We give an example with the three-body problem (Barrow-Green, 1997). Consider three planets (simplified as ideal mass points) interacting with each other, according to Newton’s law of motion and Newton’s law of universal gravitation (Newton, 1833). The underlying dynamics governing their motion is:

$${\ddot{\mathbf{r}}}_{\mathbf{i}}=-\sum _{j\ne i}G{m}_j\frac{{\mathbf{r}}_{\mathbf{i}}-{\mathbf{r}}_{\mathbf{j}}}{{\left|{\mathbf{r}}_{\mathbf{i}}-{\mathbf{r}}_{\mathbf{j}}\right|}^3}$$ (32)

where G is the gravitation constant; r_i is the location for planet i, each is of dimension 3; ${\ddot{\mathbf{r}}}_{\mathbf{i}}$ is the 2nd derivative w.r.t time; m_i is the mass of planet i.

We consider the following problem: given observations of trajectory r_i(t), t ∈ [0, T], predict future trajectories r_i(t), t ∈ [T,2T], when mass m_i is unknown.

Models

We consider different models:

1. LSTM with trajectory r_i(t) as input;

2. LSTM-aug-input, with augmented input defined as:

   $$Aug=\{{\mathbf{r}}_{\mathbf{i}},{\mathbf{r}}_{\mathbf{i}}-{\mathbf{r}}_{\mathbf{j}},\frac{{\mathbf{r}}_{\mathbf{i}}-{\mathbf{r}}_{\mathbf{j}}}{{\left|{\mathbf{r}}_{\mathbf{i}}-{\mathbf{r}}_{\mathbf{j}}\right|}^1},\frac{{\mathbf{r}}_{\mathbf{i}}-{\mathbf{r}}_{\mathbf{j}}}{{\left|{\mathbf{r}}_{\mathbf{i}}-{\mathbf{r}}_{\mathbf{j}}\right|}^2},\frac{{\mathbf{r}}_{\mathbf{i}}-{\mathbf{r}}_{\mathbf{j}}}{{\left|{\mathbf{r}}_{\mathbf{i}}-{\mathbf{r}}_{\mathbf{j}}\right|}^3}\},j\ne i$$ (33)
3. NODE, where f is parameterized as a fully-connected layer using augmented input:

   $$\ddot{\mathbf{r}}=FC(Aug)$$ (34)

4. ODE, with f in the form of Eq. 32. In this case, only 3 parameters, the mass of planets, are unknown.

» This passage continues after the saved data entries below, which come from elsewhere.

(* ===== verification/FsTest.v ===== *)
(** * The file system's tests: [filesys/fstest.cc]

    [Copy] brings a UNIX file to the file system, [Print] shows a file, both in pieces
    of ten bytes; [PerformanceTest] writes and reads a large file; [PipeTest] sends a
    line through the pipe.  They are the file system's clients: what holds of them
    follows from what it promises. *)

From S2P Require Import Prelude BitMap Sectors FileHdr OpenFile Directory FileSys FileIO.

Definition TransferSize : Z := 10.
Definition Contents : list Z := [49; 50; 51; 52; 53; 54; 55; 56; 57; 48].
Definition ContentSize : Z := Z.of_nat (length Contents).
Definition FileSize : Z := ContentSize * 5000.

(** How [Copy], [FileWrite] and [FileRead] end, by the message they print. *)
Inductive CopyResult : Type := Copied | NoInput | NoOutput.
Inductive PerfResult : Type := PerfDone | CannotCreate | CannotOpen | CannotTransfer.

Section FsTest.
Context {D : Type} `{!SectorDisk D}.

(** [E i] is what the [i]th call of the file system meets: the clock, the memory it
    allocates. *)
Context (E : nat -> Env) (fs : FileSystem).

(** The loop of [Copy]: [rest] is what is left to read of the UNIX file. *)
Fixpoint copy_loop (fuel i : nat) (openFile : OpenFile) (rest : list Z) : M D OpenFile :=
  match fuel with
  | O => halt OutOfFuel
  | S fuel =>
      let buffer := take (Z.to_nat TransferSize) rest in
      let amountRead := Z.of_nat (length buffer) in
      if 0 <? amountRead then
        '(openFile, _) ← Write (new_buf (E i) 0) (time_now (E i)) openFile buffer amountRead;
        copy_loop fuel (S i) openFile (drop (Z.to_nat TransferSize) rest)
      else mret openFile
  end.
Lemma noff_executable out h np :
  Forall (section_ok B) secs -> noff_for B secs out h -> linked_ok np -> executable_ok out h np.
Proof.
  intros Hok [Hlen Hh Hm Hc Hd Hb _] [Hnp Hfit Haddr]. apply Forall_app in Haddr as [Ht Hdt].
  pose proof (stored_nonneg B secs Hok). pose proof (kind_size_nonneg Text Hok). pose proof (kind_size_nonneg Data Hok).
  pose proof (kind_size_nonneg Bss Hok). pose proof (segment_of_size _ _ _ Hc) as Ec. pose proof (segment_of_size _ _ _ Hd) as Ed.
  pose proof (uninit_of_size _ Hb) as Eb. split; rewrite ?Ec, ?Ed, ?Eb; try done.
  - split; [lia|done].
  - apply (segment_of_ok out Text); try done. lia.
  - apply (segment_of_ok out Data); try done. lia.
Qed.

(** The segment holds the bytes of the section. *)
Lemma segment_of_lookup C k g s i : segment_of B C secs k g -> s ∈ of_kind k secs -> 0 <= i < s_size s -> 0 <= s_scnptr s ->
  virtualAddr g = s_paddr s /\ size g = s_size s /\ C !! Z.to_nat (inFileAddr g + i) = B !! Z.to_nat (s_scnptr s + i).
Proof.
  unfold segment_of. destruct (of_kind k secs) as [|s' [|]]; try done; [by intros _ ?%elem_of_nil|].
  intros (Ha & Hs & H40 & Hend & Hb) ->%list_elem_of_singleton Hi Hp. split; [done|]. split; [done|].
  unfold segment_bytes, section_bytes in Hb. rewrite Hs in Hb.
  assert (Hl : forall (l : list Z) a, 0 <= a -> l !! Z.to_nat (a + i) = take (Z.to_nat (s_size s')) (drop (Z.to_nat a) l) !! Z.to_nat i).
  { intros l a H. rewrite lookup_take_lt, lookup_drop by lia. f_equal. lia. }
  rewrite !Hl, Hb by lia. done.
Qed.

(** The address of byte [i] of the section [s] is in no section of initialised data. *)
Definition not_data (a : Z) : Prop := Forall (fun s => ~ s_paddr s <= a < s_paddr s + s_size s) (of_kind Data secs).

Lemma program_byte_data out h s i :
  noff_for B secs out h -> s ∈ of_kind Data secs -> 0 <= i < s_size s -> 0 <= s_scnptr s ->
  program_byte out h (s_paddr s + i) = B !! Z.to_nat (s_scnptr s + i).
Proof.
  intros Hn Hs Hi Hp. destruct (segment_of_lookup _ _ _ s i (nf_data _ _ _ _ Hn) Hs Hi Hp) as (Ha & Hz & Hl).
  unfold program_byte. rewrite decide_True by (unfold in_segment; lia). rewrite <- Hl. f_equal. lia.
Qed.
Lemma program_byte_text out h s i :
  noff_for B secs out h -> s ∈ of_kind Text secs -> 0 <= i < s_size s -> 0 <= s_scnptr s -> not_data (s_paddr s + i) ->
  program_byte out h (s_paddr s + i) = B !! Z.to_nat (s_scnptr s + i).
Proof.
  intros Hn Hs Hi Hp Hnd. destruct (segment_of_lookup _ _ _ s i (nf_code _ _ _ _ Hn) Hs Hi Hp) as (Ha & Hz & Hl).
  unfold program_byte. rewrite decide_False.
  - rewrite decide_True by (unfold in_segment; lia). rewrite <- Hl. f_equal. lia.
  - intros Hin. unfold in_segment in Hin. pose proof (nf_data _ _ _ _ Hn) as Hd. unfold segment_of in Hd. unfold not_data in Hnd.
    destruct (of_kind Data secs) as [|s' [|]]; [lia| |done]. rewrite Forall_singleton in Hnd. destruct Hd as (E1 & E2 & _).
    apply Hnd. lia.
Qed.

With augmented input, the model knows partial information: the trajectory is related to the distance between planets. The ODE model has full knowledge of the system.

Results

We simulate a 3-body system with unequal masses and arbitrary initial conditions, use time range [0,1] year for training, and measure the mean MSE of trajectory on [0,2] years. Results are reported in Fig. 8 and Table 5, with details in Appendix D. We provide videos ¹ for better visualization. With no knowledge, the LSTM model fails due to the chaotic nature (Barrow-Green, 1997) of the three-body system and limited training data. With partial knowledge, NODE-ACA outperforms LSTM. With full knowledge, ODE performs the best. ACA outperforms adjoint and naive method, and supports general ODEs.

Figure 8.

Fitted trajectory (orange dashed curve) and ground truth (blue solid curve) for one planet in 3D space. Two trajectories almost overlap in the rightmost figure. Display is adaptively determined in Python for each figure, but ground truth is the same. Time range is [0,1] year for training, and [0,2] years for visualization. Figures are in the same order as Table. 5.

Table 5.

Results of 3 runs for three-body problem. Training data time range is [0,1] year, MSE is measured on range [0,2] years.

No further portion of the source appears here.